Корнелий сидел, раскинув ноги, вода блестела у него между развернутых коленей. Рука болела так, что Дыня забыл про осторожность и готовился врезать цепочкой по кисти Пальчика от души. Крепко сжимал в ладони металлический кулачок.
— Э, постой, — добродушно сказал Пальчик. — Ноги-то сделай пошире. Вот так… — Он деловито взял Корнелия за щиколотки и вдруг сильно рванул на себя.
Дыня, запрокинувшись, проехал по паркету и, размазав воду собственным задом, стукнулся об пол затылком.
Пальчик встал над ним, отряхивая ладони.
— Видели? Вытер одним движением. Скажете, не честно?
Все радостно завопили, что честно. Ура Пальчику!
Из последних сил давя в себе слезы, Корнелий встал. Не сдержал злости, швырнул цепочку с амулетом в грудь Пальчику. Но тот не стал его бить за это, сказал великодушно:
— Ничего, Дыня, не переживай. Лучше иди, посуши штанишки.
На Корнелии были новенькие, первый раз надетые брюки — в точности как у Джимми Макферсона из кино «Стрелки желтой прерии». Из толстого, с бронзовым отливом, вельвета, с витым поясом и чеканными пряжками на широких кожаных помочах.
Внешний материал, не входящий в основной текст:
(** C6: a request for a ["webgl2"] context reaches the original operation
    with an attributes object in second position: the caller's own object
    when one was supplied, a newly constructed one otherwise. Its
    [desynchronized] field is [true] whatever it was before, every other
    field of it is as the caller left it, and the remaining arguments are
    unchanged. *)
Theorem webgl2_request_forces_desynchronized orig this args w :
  array_get args 0 = VStr "webgl2" →
  (∀ l, supplied_attributes args = Some l → is_Some (heap w !! l)) →
  ∃ attrs w',
    call (GetContextOverride orig) this args w
    = call orig VUndefined (array_set args 1 (VRef attrs)) w'
    ∧ match supplied_attributes args with
      | Some l => attrs = l ∧ array_set args 1 (VRef attrs) = args
      | None =>
          heap w !! attrs = None
          ∧ heap w' !! attrs
            = Some (MkObj Object {["desynchronized" := VBool true]})
      end
    ∧ array_get (array_set args 1 (VRef attrs)) 0 = VStr "webgl2"
    ∧ array_get (array_set args 1 (VRef attrs)) 1 = VRef attrs
    ∧ drop 2 (array_set args 1 (VRef attrs)) = drop 2 args
    ∧ get (heap w') (VRef attrs) "desynchronized" = VBool true
    ∧ ∀ k, k ≠ "desynchronized" →
           get (heap w') (VRef attrs) k = get (heap w) (VRef attrs) k.
Proof.
  intros Hty Hlive. rewrite call_override.
  assert (args ≠ []) as Hne by (by intros ->).
  destruct (supplied_attributes args) as [l|] eqn:Hs.
  - pose proof (proj1 (supplied_attributes_Some _ _) Hs) as Hl.
    destruct (Hlive l eq_refl) as [o Ho].
    assert (array_set args 1 (VRef l) = args) as Hsame.
    { apply array_set_same. unfold array_get in Hl.
      by destruct (args !! 1) as [x|]; simplify_eq. }
    rewrite (override_prepare_supplied args w l) by done. simpl.
    eexists l, _. rewrite Hsame. split; [reflexivity|]. simpl.
    split_and!; [done..| |].
    + by eapply get_put_eq.
    + intros k Hk. by rewrite get_put_ne.
  - rewrite (override_prepare_missing args w) by done. simpl.
    set (l := fresh (dom (heap w))).
    assert (heap w !! l = None) as Hfresh by apply alloc_empty_fresh.
    eexists l, _. split; [reflexivity|]. simpl.
    split_and!.
    + done.
    + rewrite lookup_put_eq, lookup_insert_eq. simpl.
      by rewrite insert_empty.
    + by rewrite array_set_1_head.
    + apply array_get_set_eq.
    + apply array_set_1_rest.
    + eapply get_put_eq. apply lookup_insert_eq.
    + intros k Hk. rewrite get_put_ne by done. unfold get.
      by rewrite lookup_insert_eq, Hfresh.
Qed.

(** C7: a request for any context type other than ["webgl2"] reaches the
    original operation with the caller's arguments and the caller's heap
    as they are; and for every request the override ends by calling the
    original operation, whose outcome is the override's outcome. *)
Theorem other_context_types_pass_through orig this args w :
  (array_get args 0 ≠ VStr "webgl2" →
   call (GetContextOverride orig) this args w
   = call orig VUndefined args
       (emit (report_other_context (array_get args 0))
          (emit (report_get_context args) w)))
  ∧ (∃ args' w',
       call (GetContextOverride orig) this args w
       = call orig VUndefined args' w'
       ∧ RUST_OFFSCREEN_CANVAS w' = RUST_OFFSCREEN_CANVAS w
       ∧ onmessage w' = onmessage w
       ∧ calls w' = calls w)
  ∧ ∀ c,
      (call (GetContextOverride (Bound NativeGetContext c)) this args w).2
      = (native_getContext c (override_prepare args w).1
           (heap (override_prepare args w).2)).2.
Proof.
  split_and!.
  - intros Hty. by rewrite call_override, override_prepare_other.
  - exists (override_prepare args w).1, (override_prepare args w).2.
    split; [apply call_override|].
    unfold override_prepare.
    destruct (strict_eq_str _ _); [|done].
    destruct (_ || _ || _); [|done].
    by destruct (alloc_empty _).
  - intros c. rewrite call_override. simpl.
    by destruct (native_getContext _ _ _).
Qed.

(** C10: when the caller supplies an object as attributes of a ["webgl2"]
    request, the original operation receives the caller's arguments
    themselves, and the heap it runs on differs from the caller's only in
    that object's [desynchronized] field, now [true]; nothing is allocated.
    The caller sees the change on its object after the call, as long as
    the original operation does not itself write to that object. *)
Theorem webgl2_mutates_caller_attributes orig this args w l o :
  array_get args 0 = VStr "webgl2" →
  array_get args 1 = VRef l →
  heap w !! l = Some o →
  ∃ w',
    call (GetContextOverride orig) this args w = call orig VUndefined args w'
    ∧ heap w' !! l
      = Some (MkObj (cls o) (<["desynchronized" := VBool true]> (props o)))
    ∧ (∀ k, k ≠ "desynchronized" →
            get (heap w') (VRef l) k = get (heap w) (VRef l) k)
    ∧ (∀ l', l' ≠ l → heap w' !! l' = heap w !! l')
    ∧ dom (heap w') = dom (heap w)
    ∧ ((∀ t a w0, heap (call orig t a w0).1 !! l = heap w0 !! l) →
       heap (call (GetContextOverride orig) this args w).1 !! l
       = Some (MkObj (cls o)
                 (<["desynchronized" := VBool true]> (props o)))).
Proof.
  intros Hty Hl Ho. rewrite call_override.
  rewrite (override_prepare_supplied args w l) by done. simpl.
  eexists. split; [reflexivity|]. simpl.
  assert (put (heap w) (VRef l) "desynchronized" (VBool true) !! l
          = Some (MkObj (cls o)
                    (<["desynchronized" := VBool true]> (props o)))) as Hput.
  { by rewrite lookup_put_eq, Ho. }
  split_and!.
  - done.
  - intros k Hk. by rewrite get_put_ne.
  - intros l' Hl'. by apply lookup_put_ne.
  - apply dom_put.
  - intros Hframe. by rewrite Hframe.
Qed.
Корнелий наивно надеялся, что этот мужественный наряд в какой-то степени повысит его авторитет. А что получилось! Толстая ткань будет сырой целый день, а сосед по парте Юлька Сачок на каждом уроке станет поднимать руку:
— Господин учитель, пусть Корнелий Глас выйдет, а то под ним почему-то мокро…
Представив это, Корнелий не выдержал и все-таки заплакал…
Господи, почему опять вспоминается школьное время? Какой теперь в этом смысл?.. И в бюро сегодня отчего-то вспомнилось ругательство детских времен… Может, неспроста? Может, был в этом какой-то зловещий намек?.. И эти трое мальчишек на дороге, причем один — рыжий и щербатый!